What to do: Which lines below contain "Import"? Copy every one of them.

Collected data:
(** The lines of a sequence of runs. *)
Definition unrun (runs : list (string * nat)) : list string := concat ((fun r => replicate r.2 r.1) <$> runs).

(** Maximal runs: none is empty, and neighbours differ. *)
Inductive maximal : list (string * nat) -> Prop :=
| max_nil : maximal []
| max_one x n : maximal [(x, S n)]
| max_cons x n y k runs : x <> y -> maximal ((y, k) :: runs) -> maximal ((x, S n) :: (y, k) :: runs).

Lemma dedup_loop_replicate prev count k rest :
  dedup_loop prev count (replicate k prev ++ rest) = dedup_loop prev (k + count) rest.
Proof.
  revert count. induction k as [|k IH]; intros count; [done|]. cbn [replicate app dedup_loop].
  rewrite str_eqb_refl, IH. f_equal. lia.
Qed.

Lemma runs_exist l : exists runs, maximal runs /\ unrun runs = l.
Proof.
  induction l as [|x l (runs & Hm & Hl)]; [exists []; split; [constructor|done]|].
  destruct runs as [|[y k] runs]; [exists [(x, 1)]; split; [constructor|by subst]|].
  destruct (decide (x = y)) as [->|Hne].
  - exists ((y, S k) :: runs). split; [inversion Hm; subst; by constructor|]. by subst.
  - exists ((x, 1) :: (y, k) :: runs). split; [by constructor|]. by subst.
Qed.

(** [dedupLines] prints one line per maximal run of equal lines: the line
    itself for a run of one, and for a longer run only the note with its
    length; the repeated line itself is not printed. *)
Theorem dedupLines_runs lines :
  exists runs, maximal runs /\ unrun runs = lines /\ dedupLines lines = (fun r => flush_run r.1 r.2) <$> runs.
Proof.
  destruct (runs_exist lines) as (runs & Hm & <-). exists runs. split; [done|]. split; [done|].
  induction Hm as [|x n|x n y k runs Hne Hm IH]; [done| |].
  - unfold unrun. cbn [fmap list_fmap concat fst snd]. rewrite app_nil_r. cbn [replicate dedupLines].
    rewrite <- (app_nil_r (replicate n x)), dedup_loop_replicate. cbn [dedup_loop]. by rewrite Nat.add_1_r.
  - unfold unrun in *. cbn [fmap list_fmap concat fst snd replicate app dedupLines] in *.
    rewrite dedup_loop_replicate, Nat.add_1_r.
    assert (exists k', k = S k') as [k' ->] by (inversion Hm; eauto).
    cbn [replicate app dedup_loop dedupLines] in *. rewrite (proj2 (String.eqb_neq y x)) by done. by rewrite IH.
Qed.

Example dedup_loses_line : dedupLines ["error: x"; "error: x"] = ["  (previous line repeated 2 times)"].
Proof. vm_compute. reflexivity. Qed.

(** Headers, added and removed lines of a diff. *)
Definition is_header (line0 : string) : bool := HasPrefix (trimCR line0) "diff --git".
Definition is_added (line0 : string) : bool :=
  let l := trimCR line0 in negb (is_header line0) && negb (HasPrefix l "@@") && (HasPrefix l "+" && negb (HasPrefix l "+++")).
Definition is_removed (line0 : string) : bool :=
  let l := trimCR line0 in negb (is_header line0) && negb (HasPrefix l "@@")
    && negb (HasPrefix l "+" && negb (HasPrefix l "+++")) && (HasPrefix l "-" && negb (HasPrefix l "---")).
Definition count_if (p : string -> bool) (l : list string) : nat := length (List.filter p l).

Lemma diff_line_counts st line : is_header line = false ->
  totalAdded (diff_line st line) = totalAdded st + (if is_added line then 1 else 0)
  /\ totalRemoved (diff_line st line) = totalRemoved st + (if is_removed line then 1 else 0)
  /\ currentFile (diff_line st line) = currentFile st.
Proof.
  unfold is_added, is_removed, diff_line, diff_changed. intros Hh. rewrite Hh. unfold is_header in Hh. rewrite Hh.
  destruct (HasPrefix (trimCR line) "@@"), (HasPrefix (trimCR line) "+"), (HasPrefix (trimCR line) "+++"),
    (HasPrefix (trimCR line) "-"), (HasPrefix (trimCR line) "---"); cbn [negb andb];
    repeat case_match; cbn [totalAdded totalRemoved currentFile]; repeat split; lia.
Qed.
(* ===== verification/System.v ===== *)
(** * The program put together

    [main.go]: the agent, its runner and the adapter that the HTTP server
    talks to, composed as [main] composes them, and what a streamed answer
    becomes on its way through the three goroutines to the client and into the
    session. *)
From stdpp Require Import base tactics list gmap strings.
From Stdlib Require Import ZArith Lia.
From S2P Require Import Prelude GoStrings Types Think Breaker Retry Vendor RateLimit Hooks OpenAI Stream Client Bridge Wire Tools Session Agent React FileOps Server.

(** ** The adapter in use *)

(** The choices of the scheduler and of the request's context in the goroutines
    of the agent, the runner and the adapter, and in the handler's loop. *)
Record choices := mkChoices { ch_react : list bool; ch_runner : list bool; ch_adapter : list bool; ch_client : list bool }.

(** Nobody goes away. *)
Definition undisturbed : choices := mkChoices [] [] [] [].

Section Main.
Context {X : Type} (a : fw_agent X).

(** [main]'s runner: no store, no guardrails, no middlewares. *)
Definition main_world : Type := @rworld X ManagerAdapter.
Definition main_init (x : X) : main_world := mkRW x None [].

(** [&adktypes.Request{Messages: adkMsgs}] *)
Definition adapter_request (msgs : list (option eino_message)) : option agent_request :=
  Some (mkAReq (FromEinoSlice msgs) "" []).
Lemma code_safe : safe_pattern backquote code_pattern.
Proof.
  split; [exact backquote_outside| |].
  - intros c s Hc. unfold code_pattern. by rewrite (proj2 (Ascii.eqb_neq c backquote)).
  - intros s out rest Hs. unfold code_pattern. destruct s as [|c r]; [done|]. destruct (Ascii.eqb_spec c backquote) as [->|]; [|done].
    destruct (html_cut backquote "" r backquote_outside Hs) as [_ Hr].
    destruct (Cut r _) as [[code tl] []] eqn:Ec; [|done]. cbn [andb]. destruct (code <>s ""); [|done]. intros [= <- <-].
    apply Cut_spec in Ec. rewrite Ec in Hr. destruct (html_cut backquote code tl backquote_outside Hr) as [Hc Ht].
    split; [apply (html_wrap "<code>" "</code>" code); [set_solver|set_solver|done]|]. split; [done|].
    rewrite Ec. cbn [String.length]. rewrite !str_length_app. cbn. lia.
Qed.

Lemma bold_body_spec s t rest : bold_body s = Some (t, rest) -> s = t +:+ "**" +:+ rest.
Proof.
  revert t. induction s as [|c s IH]; intros t; [done|]. cbn [bold_body]. destruct (line_end _); [done|].
  destruct (HasPrefix s "**") eqn:Ep.
  - destruct (prefix_shape s "**" Ep) as (r & -> & Hr). intros [= <- <-]. change (str_drop 2 ("**" +:+ r)) with r. done.
  - destruct (bold_body s) as [[t' r']|]; [|done]. intros [= <- <-]. by rewrite (IH t' eq_refl).
Qed.

Lemma bold_safe : safe_pattern star bold_pattern.
Proof.
  split; [exact star_outside| |].
  - intros c s Hc. unfold bold_pattern. by rewrite (prefix_start star) by done.
  - intros s out rest Hs. unfold bold_pattern. destruct (HasPrefix s "**") eqn:Ep; [|done].
    destruct (prefix_shape s "**" Ep) as (r & -> & Hr). change (String.length "**") with 2 in Hr. rewrite Hr.
    destruct (html_cut_marks star 1 "" r star_outside Hs) as [_ Hhr].
    destruct (bold_body r) as [[t tl]|] eqn:Eb; [|done]. intros [= <- <-]. apply bold_body_spec in Eb. rewrite Eb in Hhr.
    destruct (html_cut_marks star 1 t tl star_outside Hhr) as [Ht Htl].
    split; [apply (html_wrap "<b>" "</b>" t); [set_solver|set_solver|done]|]. split; [done|].
    rewrite Eb. rewrite !str_length_app. cbn. lia.
Qed.

Lemma break_safe : safe_pattern LF (char_pattern LF "<br>").
Proof.
  split; [exact LF_outside| |].
  - intros c s Hc. cbn [char_pattern]. by rewrite (proj2 (Ascii.eqb_neq c LF)).
  - intros [|c s] out rest Hs; [done|]. cbn [char_pattern]. destruct (Ascii.eqb_spec c LF) as [->|]; [|done]. intros [= <- <-].
    destruct (html_cut LF "" s LF_outside Hs) as [_ Ht]. split; [apply (html_tag "<br>" ""); [set_solver|constructor]|].
    split; [done|]. cbn. lia.
Qed.

(** ** Escaping *)

(** Replacing single characters is a map over the text. *)
Fixpoint str_map (g : ascii -> string) (s : string) : string :=
  match s with String c r => g c +:+ str_map g r | EmptyString => "" end.

Definition swap_char (c : ascii) (out : string) (d : ascii) : string := if Ascii.eqb d c then out else String d "".

Lemma replace_char c out s : replace (char_pattern c out) s = str_map (swap_char c out) s.
Proof.
  unfold replace. induction s as [|d s IH]; [done|]. cbn [String.length replace_from char_pattern str_map]. unfold swap_char at 1.
  destruct (Ascii.eqb d c); by rewrite IH.
Qed.

Lemma str_map_app g a b : str_map g (a +:+ b) = str_map g a +:+ str_map g b.
Proof. induction a as [|c a IH]; [done|]. cbn [String.append str_map]. by rewrite IH, str_app_assoc. Qed.

Lemma str_map_map f g s : str_map f (str_map g s) = str_map (fun c => str_map f (g c)) s.
Proof. induction s as [|c s IH]; [done|]. cbn [str_map]. by rewrite str_map_app, IH. Qed.

Definition escape_char (c : ascii) : string :=
  if Ascii.eqb c "&" then "&amp;" else if Ascii.eqb c "<" then "&lt;" else if Ascii.eqb c ">" then "&gt;" else String c "".
Definition escape (s : string) : string := str_map escape_char s.

Lemma str_map_ext f g s : (forall c, f c = g c) -> str_map f s = str_map g s.
Proof. intros H. induction s as [|c s IH]; [done|]. cbn [str_map]. by rewrite H, IH. Qed.

Lemma escape_passes s :
  replace (char_pattern ">" "&gt;") (replace (char_pattern "<" "&lt;") (replace (char_pattern "&" "&amp;") s)) = escape s.
Proof.
  rewrite !replace_char, !str_map_map. apply str_map_ext. intros c. unfold escape_char, swap_char.
  destruct (Ascii.eqb_spec c "&") as [->|H1]; [reflexivity|]. cbn [str_map].
  destruct (Ascii.eqb_spec c "<") as [->|H2]; [reflexivity|]. cbn [str_map String.append].
  destruct (Ascii.eqb c ">"); reflexivity.
Qed.

Lemma escape_html s : html (escape s).
Proof.
  induction s as [|c s IH]; [constructor|]. unfold escape in *. cbn [str_map]. apply html_app; [|done]. unfold escape_char.
  destruct (Ascii.eqb_spec c "&"); [by repeat constructor|]. destruct (Ascii.eqb_spec c "<"); [by repeat constructor|].
  destruct (Ascii.eqb_spec c ">"); [by repeat constructor|]. by repeat constructor.
Qed.

(** ** Text without marks *)

(** What a reader sees of characters, entities and line breaks. *)
Fixpoint shown_go (fuel : nat) (s : string) : string :=
  match fuel, s with
  | S fuel', String c r =>
      if HasPrefix s "<br>" then String LF (shown_go fuel' (str_drop 4 s))
      else if HasPrefix s "&amp;" then String "&" (shown_go fuel' (str_drop 5 s))
      else if HasPrefix s "&lt;" then String "<" (shown_go fuel' (str_drop 4 s))
      else if HasPrefix s "&gt;" then String ">" (shown_go fuel' (str_drop 4 s))
      else String c (shown_go fuel' r)
  | _, _ => ""
  end.
Definition shown (s : string) : string := shown_go (String.length s) s.

Lemma replace_from_id d f n s : (forall c s, c <> d -> f (String c s) = None) -> absent d s = true -> String.length s <= n ->
  replace_from f n s = s.
Proof.
  intros Hf Ha Hn. pose proof (replace_skip d f s (n - String.length s) "" Hf Ha) as H.
  rewrite str_app_nil_r in H. replace (String.length s + (n - String.length s)) with n in H by lia. rewrite H.
  destruct (n - String.length s); apply str_app_nil_r.
Qed.

Lemma replace_id d f s : safe_pattern d f -> absent d s = true -> replace f s = s.
Proof. intros [_ Hf _] Ha. by apply (replace_from_id d). Qed.

Lemma escape_absent d s : d = backquote \/ d = star -> absent d s = true -> absent d (escape s) = true.
Proof.
  intros Hd. unfold escape. induction s as [|c s IH]; [done|]. cbn [absent str_map]. intros [Hc Hs]%andb_prop.
  rewrite absent_app, (IH Hs), andb_true_r. unfold escape_char.
  destruct (Ascii.eqb c "&"); [by destruct Hd as [-> | ->]|]. destruct (Ascii.eqb c "<"); [by destruct Hd as [-> | ->]|].
  destruct (Ascii.eqb c ">"); [by destruct Hd as [-> | ->]|]. cbn [absent]. by rewrite Hc.
Qed.

Definition plain_char (c : ascii) : string := str_map (swap_char LF "<br>") (escape_char c).

Lemma plain_char_cases c : (c = "&"%char /\ plain_char c = "&amp;") \/ (c = "<"%char /\ plain_char c = "&lt;")
  \/ (c = ">"%char /\ plain_char c = "&gt;") \/ (c = LF /\ plain_char c = "<br>")
  \/ (c <> "&"%char /\ c <> "<"%char /\ plain_char c = String c "").
Proof.
  unfold plain_char, escape_char. destruct (Ascii.eqb_spec c "&"); [by auto|]. destruct (Ascii.eqb_spec c "<"); [by auto|].
  destruct (Ascii.eqb_spec c ">"); [by auto 6|]. cbn [str_map]. unfold swap_char. destruct (Ascii.eqb_spec c LF); [by auto 6|].
  do 4 right. split_and!; [done..|apply str_app_nil_r].
Qed.

Lemma shown_plain_go s n : String.length (str_map plain_char s) <= n -> shown_go n (str_map plain_char s) = s.
Proof.
  revert n. induction s as [|c s IH]; intros n Hn; [by destruct n|]. cbn [str_map] in *. rewrite str_length_app in Hn.
  destruct (plain_char_cases c) as [[-> E]|[[-> E]|[[-> E]|[[-> E]|(H1 & H2 & E)]]]]; rewrite E in *; cbn [String.length] in Hn;
    (destruct n as [|n]; [lia|]); set (r := str_map plain_char s) in *;
    [match goal with |- _ = String ?c s =>
       transitivity (String c (shown_go n r)); [destruct r; reflexivity|f_equal; apply IH; lia] end..|].
  cbn [shown_go String.append].
  rewrite !(prefix_start "&"), (prefix_start "<") by done. f_equal. apply IH. lia.
Qed.

(** C17: Whatever an answer says, the HTML that the page inserts is made of
    characters and the seven tags of [marked]; and an answer without backquotes
    and stars is shown character by character, line breaks and the escaped
    characters included. *)
Theorem marked_safe s :
  html (marked s) /\ (absent backquote s = true -> absent star s = true -> shown (marked s) = s).
Proof.
  unfold marked. cbv zeta. rewrite escape_passes. split.
  - apply (replace_html LF); [exact break_safe|]. apply (replace_html star); [exact bold_safe|].
    apply (replace_html backquote); [exact code_safe|]. apply (replace_html backquote); [exact fence_safe|]. apply escape_html.
  - intros Hb Hs. assert (absent backquote (escape s) = true) as Hb' by (apply escape_absent; auto).
    assert (absent star (escape s) = true) as Hs' by (apply escape_absent; auto).
    rewrite (replace_id backquote fence_pattern), (replace_id backquote code_pattern), (replace_id star bold_pattern)
      by auto using fence_safe, code_safe, bold_safe.
    rewrite replace_char. unfold escape. rewrite str_map_map. by apply shown_plain_go.
Qed.

Lemma marked_safe_witness : html (marked "<script>x</script>") /\ shown (marked ("a<b & c>d" +:+ nl +:+ "e")) = "a<b & c>d" +:+ nl +:+ "e".
Proof.
  split; [exact (proj1 (marked_safe "<script>x</script>"))|].
  exact (proj2 (marked_safe ("a<b & c>d" +:+ nl +:+ "e")) eq_refl eq_refl).
Defined.
(** The body of the [try]; data that does not parse is skipped. The server only
    sends strings as contents and errors and objects as statistics. *)
Definition page_data (st : string * bubble) (data : string) : string * bubble :=
  match Unmarshal Some data with
  | Some (AObj m) =>
      match nonempty (map_get "content" m), map_get "stats" m, nonempty (map_get "error" m) with
      | Some c, _, _ => (st.1 +:+ c, BAnswer (st.1 +:+ c))
      | None, Some (AObj _), _ => st
      | None, _, Some e => (st.1, BError e)
      | None, _, None => st
      end
  | _ => st
  end.

(** The loop over the lines of a part, left at [[DONE]]. *)
Fixpoint page_lines (st : string * bubble) (lines : list string) : string * bubble :=
  match lines with
  | [] => st
  | line :: rest =>
      if HasPrefix line "data: " then
        let data := str_drop 6 line in
        if data =s "[DONE]" then st else page_lines (page_data st data) rest
      else page_lines st rest
  end.

(** The state is the buffer, the text so far and the bubble; a read brings more
    bytes. *)
Definition page_part (st : string * bubble) (part : string) : string * bubble := page_lines st (split_byte LF part).
Definition page_read (b : string * (string * bubble)) (value : string) : string * (string * bubble) :=
  let parts := split_blank (b.1 +:+ value) in (List.last parts "", foldl page_part b.2 (removelast parts)).

Definition page (reads : list string) : bubble :=
  let '(_, (full, shown)) := foldl page_read ("", ("", BBlank)) reads in if full =s "" then BNoReply else shown.

(** ** The page's reader for an image *)

(** A line of the answer to an image; [false] leaves the loop over the lines. The
    text grows before the exception that [bubble] throws is caught. *)
Definition image_data (st : string * string) (data : string) : (string * string) * bool :=
  match Unmarshal Some data with
  | Some (AObj m) =>
      match nonempty (map_get "error" m), nonempty (map_get "content" m) with
      | Some e, _ => ((st.1, "错误: " +:+ e), false)
      | None, Some c => ((st.1 +:+ c, st.2), true)
      | None, None => (st, true)
      end
  | _ => (st, true)
  end.

Fixpoint image_lines (st : string * string) (lines : list string) : string * string :=
  match lines with
  | [] => st
  | line :: rest =>
      if HasPrefix line "data: " then let '(st', go) := image_data st (str_drop 6 line) in if go then image_lines st' rest else st'
      else image_lines st rest
  end.

Definition image_read (b : string * (string * string)) (value : string) : string * (string * string) :=
  let parts := split_blank (b.1 +:+ value) in
  (List.last parts "", foldl (fun st part => image_lines st (split_byte LF part)) b.2 (removelast parts)).

(** The name [bubble] is declared in the other branch only: using it throws. *)
Definition bubble_name : string + unit := inl "bubble is not defined".

(** The text received, and the message that is left on the page; [None] when
    nothing was thrown. *)
Definition image_page (status : Z) (reads : list string) : string * option string :=
  if negb ((200 <=? status) && (status <=? 299))%Z then ("", Some ("请求失败: HTTP " +:+ pretty status))
  else
    let '(_, (full, _)) := foldl image_read ("", ("", "分析图片中...")) reads in
    (full, match (if full =s "" then bubble_name else bubble_name) with inl e => Some ("请求失败: " +:+ e) | inr _ => None end).

(** * Properties *)

(** ** Reads of any size *)

Lemma split_blank_nonempty s : split_blank s <> [].
Proof.
  destruct s as [|c [|d r]]; [done|done|]. cbn [split_blank]. destruct (Ascii.eqb c LF && Ascii.eqb d LF); [done|].
  by destruct (match r with EmptyString => _ | _ => _ end).
Qed.

Lemma split_blank_single s x : split_blank s = [x] -> x = s.
Proof.
  revert x. induction s as [|c s IH]; intros x; [by intros [= <-]|]. destruct s as [|d r]; [by intros [= <-]|].
  change (split_blank (String c (String d r))) with
    (if Ascii.eqb c LF && Ascii.eqb d LF then "" :: split_blank r else push c (split_blank (String d r))).
  destruct (Ascii.eqb c LF && Ascii.eqb d LF).
  - intros [= _ E]. by apply split_blank_nonempty in E.
  - destruct (split_blank (String d r)) as [|y [|z l]] eqn:E; cbn [push]; intros [= <-]; [by apply split_blank_nonempty in E|].
    by rewrite (IH y).
Qed.

Lemma split_blank_two c d r : split_blank (String c (String d r))
  = if Ascii.eqb c LF && Ascii.eqb d LF then "" :: split_blank r else push c (split_blank (String d r)).
Proof. done. Qed.

Lemma split_blank_app a b : exists ps x, split_blank a = ps ++ [x] /\ split_blank (a +:+ b) = ps ++ split_blank (x +:+ b).
Proof.
  remember (String.length a) as n eqn:Hn. revert a Hn. induction (lt_wf n) as [n _ IH]. intros a ->.
  destruct a as [|c [|d r]]; [by exists [], ""|by exists [], (String c "")|].
  cbn [String.append]. rewrite !split_blank_two. destruct (Ascii.eqb c LF && Ascii.eqb d LF) eqn:Ecd.
  - destruct (IH (String.length r) ltac:(cbn; lia) r eq_refl) as (ps & x & -> & ->). by exists ("" :: ps), x.
  - destruct (IH (String.length (String d r)) ltac:(cbn; lia) (String d r) eq_refl) as (ps & x & E1 & E2).
    change (String d (r +:+ b)) with (String d r +:+ b). rewrite E1, E2. destruct ps as [|p ps]; [|by exists (String c p :: ps), x].
    apply split_blank_single in E1 as ->. exists [], (String c (String d r)). split; [done|].
    cbn [app String.append]. by rewrite split_blank_two, Ecd.
Qed.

Solution for this task:
From stdpp Require Import base tactics list gmap strings.
From Stdlib Require Import ZArith Lia.
From S2P Require Import Prelude GoStrings Types Think Breaker Retry Vendor RateLimit Hooks OpenAI Stream Client Bridge Wire Tools Session Agent React FileOps Server.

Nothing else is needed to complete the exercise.